»»

(* ===== verification/Register.v ===== *)
(** * The contract of a durable document register

    The provisioning journals are clients of the single-document store.  Their
    theorems are proved against this interface: a [Register] is the operations a
    client calls, a [RegisterSpec] what it relies on.  [revision_register] shows
    that the store of [Store.v] implements the contract through crashes and
    arbitrary faults; [memory_register] is the reference implementation. *)

From S2P Require Import Prelude GoStrings Store.
Import RevisionStore.

Record Register (T : Type) := mkRegister {
  rg_state : Type;
  rg_load_faults : Type;
  rg_commit_faults : Type;
  rg_load : rg_state → rg_load_faults → res store_error T;
  rg_commit : rg_state → rg_commit_faults → Z → T → rg_state * res store_error unit;
  (** closing, crashing and reopening *)
  rg_restart : rg_state → rg_state → Prop }.
Arguments rg_state {T}. Arguments rg_load_faults {T}. Arguments rg_commit_faults {T}.
Arguments rg_load {T}. Arguments rg_commit {T}. Arguments rg_restart {T}.
Arguments mkRegister {T}.

(** [rg_floor n st]: no document of revision below [n] can be read any more.
    [rev] is the revision of a document, [valid] what its decoder enforces. *)
Class RegisterSpec {T} (R : Register T) (rev : T → Z) (valid : T → bool) := {
  rg_inv : rg_state R → Prop;
  rg_floor : Z → rg_state R → Prop;
  rg_load_valid : ∀ st f x, rg_inv st → rg_load R st f = Ok x → valid x = true;
  rg_load_det : ∀ st f1 f2 x y, rg_inv st → rg_load R st f1 = Ok x → rg_load R st f2 = Ok y → x = y;
  rg_load_floor : ∀ st f x n, rg_inv st → rg_floor n st → rg_load R st f = Ok x → n ≤ rev x;
  rg_commit_keeps : ∀ st f e x st' r n, rg_inv st → 0 ≤ e ≤ max_uint64 →
    rg_commit R st f e x = (st', r) → rg_inv st' ∧ (rg_floor n st → rg_floor n st');
  rg_commit_Ok : ∀ st f e x st', rg_inv st → 0 ≤ e ≤ max_uint64 →
    rg_commit R st f e x = (st', Ok tt) →
    rev x = e + 1 ∧ valid x = true ∧ rg_floor (rev x) st'
    ∧ (∀ lf y, rg_load R st' lf = Ok y → y = x)
    ∧ (∀ n, rg_floor n st → n ≤ e);
  rg_restart_keeps : ∀ st st' n, rg_inv st → rg_restart R st st' →
    rg_inv st' ∧ (rg_floor n st → rg_floor n st') }.

(** What every operation of a client does to its register: it keeps the
    invariant and every floor. *)
Section keeps.
Context {T : Type} (R : Register T) {rev : T → Z} {valid : T → bool} `{Hspec : !RegisterSpec R rev valid}.

Definition keeps (st st' : rg_state R) : Prop := rg_inv st' ∧ ∀ n, rg_floor n st → rg_floor n st'.

Lemma keeps_refl st : rg_inv st → keeps st st.
Proof. by split. Qed.
Lemma keeps_trans st1 st2 st3 : keeps st1 st2 → keeps st2 st3 → keeps st1 st3.
Proof. intros [H1 H2] [H3 H4]. split; auto. Qed.

Lemma commit_keeps st f e x st' r :
  rg_inv st → 0 ≤ e ≤ max_uint64 → rg_commit R st f e x = (st', r) → keeps st st'.
Proof.
  intros Hi He Hc. pose proof (λ n, rg_commit_keeps st f e x st' r n Hi He Hc) as Hk.
  split; [apply (Hk 0)|apply Hk].
Qed.

Lemma restart_keeps st st' : rg_inv st → rg_restart R st st' → keeps st st'.
Proof.
  intros Hi Hr. pose proof (λ n, rg_restart_keeps st st' n Hi Hr) as Hk. split; [apply (Hk 0)|apply Hk].
Qed.
End keeps.

(** ** The reference implementation: one cell, no faults *)
Section memory.
Context {T : Type} (rev : T → Z) (valid : T → bool).
Context (rev_pos : ∀ x, valid x = true → 1 ≤ rev x).

Definition memory_rev (c : option T) : Z := match c with Some x => rev x | None => 0 end.
Definition memory_load (c : option T) (_ : unit) : res store_error T :=
  match c with Some x => Ok x | None => Err ErrNotInitialized end.
Definition memory_commit (c : option T) (_ : unit) (e : Z) (x : T) : option T * res store_error unit :=
  if negb (rev x =? e + 1) || negb (memory_rev c =? e) then (c, Err ErrConflict)
  else if negb (valid x) then (c, Err ErrInvalid)
  else (Some x, Ok tt).
Definition memory_register : Register T :=
  mkRegister (option T) unit unit memory_load memory_commit eq.

#[export] Instance memory_spec : RegisterSpec memory_register rev valid.
Proof using rev_pos.
  refine {| rg_inv := λ c : rg_state memory_register, ∀ x, c = Some x → valid x = true;
            rg_floor := λ n (c : rg_state memory_register), n ≤ memory_rev c |}; simpl.
  - intros [c|] [] x Hi; simpl; [|done]. intros [= <-]. by apply Hi.
  - intros [c|] [] [] x y _; simpl; congruence.
  - intros [c|] [] x n _ Hn; simpl; [|done]. by intros [= <-].
  - intros c [] e x c' r n Hi He. unfold memory_commit.
    destruct (_ || _) eqn:Hc; [by intros [= <- <-]|]. go_bool in Hc.
    destruct (valid x) eqn:Hv; simpl; [|by intros [= <- <-]]. intros [= <- <-].
    split; [by intros ? [= <-]|]. simpl. lia.
  - intros c [] e x c' Hi He. unfold memory_commit.
    destruct (_ || _) eqn:Hc; [done|]. go_bool in Hc.
    destruct (valid x) eqn:Hv; simpl; [|done]. intros [= <-]. simpl.
    split_and!; [lia|done|lia|by intros [] y [= <-]|intros n Hn; lia].
  - intros c c' n Hi <-. done.
Defined.
End memory.

(** ** The revision store *)
Section store.
Context {T : Type} (marshal : T → option string) (euid : Z) (codec : Codec T).
(** Encoding then decoding gives the document back, and the decoder enforces
    the schema. *)
Context (encoding : ∀ x data p, marshal x = Some data → Decode codec data = Some p → p = x).
Context (strict : ∀ data x, Decode codec data = Some x → Validate codec x = true).

Definition exclusive_load : Type := { f : load_faults | exclusive (lf_open f) }.
Definition exclusive_commit : Type := { f : commit_faults | exclusive (lf_open (cf_load f)) }.

Definition store_load (y : sys (T := T)) (f : exclusive_load) : res store_error T :=
  match sys_store y with
  | None => Err ErrClosed
  | Some s => Store_Load euid s (`f) (sys_disk y)
  end.
Definition store_commit (y : sys (T := T)) (f : exclusive_commit) (e : Z) (x : T) :
  sys (T := T) * res store_error unit :=
  match sys_store y with
  | None => (y, Err ErrClosed)
  | Some s => let '(d', s', r) := Store_Commit marshal euid s (`f) (sys_disk y) e x in
              (mkSys d' (Some s'), r)
  end.
Inductive store_restart : sys (T := T) → sys (T := T) → Prop :=
| restart_close d s fails : store_restart (mkSys d (Some s)) (mkSys d (Some (Store_Close s fails).1))
| restart_open d so x directory d' r :
    (∀ s, so = Some s → st_closed s = true) →
    exclusive (lf_open (xf_load x)) → exclusive (sf_open (xf_sync x)) →
    OpenWithCodec euid x directory codec d = (d', r) →
    store_restart (mkSys d so) (mkSys d' (match r with Ok s => Some s | Err _ => None end))
| restart_crash d so e e' p :
    e ∈ crash_current d → survives e e' →
    store_restart (mkSys d so) (mkSys (mkDisk e' p [e']) None).

Definition revision_register : Register T :=
  mkRegister (sys (T := T)) exclusive_load exclusive_commit store_load store_commit store_restart.

Lemma encoding_rev x data p :
  marshal x = Some data → Decode codec data = Some p → Revision codec p = Revision codec x.
Proof using encoding. intros H1 H2. by rewrite (encoding x data p). Qed.

Lemma store_restart_step y y' : store_restart y y' → sys_step marshal euid codec y y'.
Proof. intros [d s fails|d so x dir d' r ? ? ? ?|d so e e' p ? ?]; by econstructor. Qed.

Lemma Store_load_decodes (s : Store T) f d x :
  exclusive (lf_open f) → Store_load euid s f d = Ok x →
  ∃ i, current d = Some i ∧ Decode (st_codec s) (i_content i) = Some x.
Proof.
  unfold Store_load, Store_openCurrent, exclusive. intros ->.
  destruct (of_stat _); [done|]. destruct (current d) as [i|]; [|done].
  destruct (negb _); [done|]. simpl. destruct (_ || _); [done|]. simpl. exists i. split; [done|].
  destruct (lf_read f); [done|]. destruct (Decode _ _); [|done]. destruct (lf_close f); congruence.
Qed.

Lemma store_load_decodes y f x :
  sys_inv codec y → store_load y f = Ok x →
  ∃ i, current (sys_disk y) = Some i ∧ Decode codec (i_content i) = Some x.
Proof.
  intros [_ _ Hc _]. unfold store_load. destruct (sys_store y) as [s|] eqn:Hs; [|done].
  unfold Store_Load. destruct (Store_check s); [|done]. simpl.
  intros H%Store_load_decodes; [|by destruct f]. by rewrite (Hc s eq_refl) in H.
Qed.

Lemma at_least_exists y : ∃ m, at_least codec m y.
Proof.
  unfold at_least. induction (crash_current (sys_disk y)) as [|c l [m IH]]; [by exists 0; constructor|].
  exists (Z.min m (rev_of codec c)). constructor; [lia|]. eapply Forall_impl; [exact IH|]. simpl. lia.
Qed.

#[export] Instance revision_spec : RegisterSpec revision_register (Revision codec) (Validate codec).
Proof using encoding strict.
  refine {| rg_inv := sys_inv codec : rg_state revision_register → Prop;
            rg_floor := λ n (y : rg_state revision_register), at_least codec n y |}; simpl.
  - intros y f x Hi (i & _ & Hd)%store_load_decodes; [|done]. by eapply strict.
  - intros y f1 f2 x1 x2 Hi (i1 & Hc1 & Hd1)%store_load_decodes (i2 & Hc2 & Hd2)%store_load_decodes; [|done..].
    congruence.
  - intros y f x n Hi Hn (i & Hc & Hd)%store_load_decodes; [|done].
    unfold at_least in Hn. rewrite Forall_forall in Hn. specialize (Hn _ (inv_current _ _ Hi)).
    rewrite Hc in Hn. simpl in Hn. by rewrite Hd in Hn.
  - intros [d [s|]] [f Hf] e x y' r n Hi He; unfold store_commit; simpl; [|by intros [= <- <-]].
    destruct (Store_Commit marshal euid s f d e x) as [[d' s'] r'] eqn:Hc. intros [= <- <-].
    assert (Hstep : ∀ m, at_least codec m (mkSys d (Some s)) → sys_inv codec (mkSys d' (Some s'))
      ∧ at_least codec m (mkSys d' (Some s'))).
    { intros m Hm. by eapply (commit_inv marshal euid codec encoding_rev). }
    split; [|intros Hn; by apply Hstep].
    assert (∃ m, at_least codec m (mkSys d (Some s))) as [m Hm]; [|by apply (Hstep m)].
    apply at_least_exists.
  - intros [d [s|]] [f Hf] e x y' Hi He; unfold store_commit; simpl; [|done].
    destruct (Store_Commit marshal euid s f d e x) as [[d' s'] r'] eqn:Hc. intros [= <- ->].
    pose proof (Store_Commit_outcome marshal euid s f d e x) as Ho. rewrite Hc in Ho.
    inversion Ho as [| |data p Ha]; subst. pose proof (inv_codec _ _ Hi _ eq_refl) as Hs.
    destruct (admitted_revision marshal euid codec encoding_rev _ _ _ _ _ _ _ Hs Hf He Ha)
      as (Hcur & Hrev & Hnext).
    destruct Ha as (Hck & Henc & _). apply commit_encode_Ok in Henc as (_ & _ & Hv & Hm & _ & Hd).
    rewrite Hs in *. split_and!; try done.
    + apply Forall_singleton. lia.
    + intros [lf Hlf] y. unfold store_load, Store_Load. simpl. rewrite Hck. simpl.
      intros (i & [= <-] & Hy)%Store_load_decodes; [|done]. rewrite Hs in Hy. simpl in Hy.
      rewrite Hd in Hy. simplify_eq. by eapply encoding.
    + intros n Hn. unfold at_least in Hn. rewrite Forall_forall in Hn.
      specialize (Hn _ (inv_current _ _ Hi)). simpl in Hn. lia.
  - intros y y' n Hi Hr%store_restart_step.
    assert (Hstep : ∀ m, at_least codec m y → sys_inv codec y' ∧ at_least codec m y').
    { intros m Hm. by eapply (sys_step_inv marshal euid codec encoding_rev). }
    split; [|intros Hn; by apply Hstep].
    assert (∃ m, at_least codec m y) as [m Hm]; [|by apply (Hstep m)].
    apply at_least_exists.
Defined.
End store.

««

**THE TASK**
Please return every line of the records that contains the word "RegisterSpec".

**ANSWER AREA**
    client calls, a [RegisterSpec] what it relies on.  [revision_register] shows
Class RegisterSpec {T} (R : Register T) (rev : T → Z) (valid : T → bool) := {
Context {T : Type} (R : Register T) {rev : T → Z} {valid : T → bool} `{Hspec : !RegisterSpec R rev valid}.
#[export] Instance memory_spec : RegisterSpec memory_register rev valid.
#[export] Instance revision_spec : RegisterSpec revision_register (Revision codec) (Validate codec).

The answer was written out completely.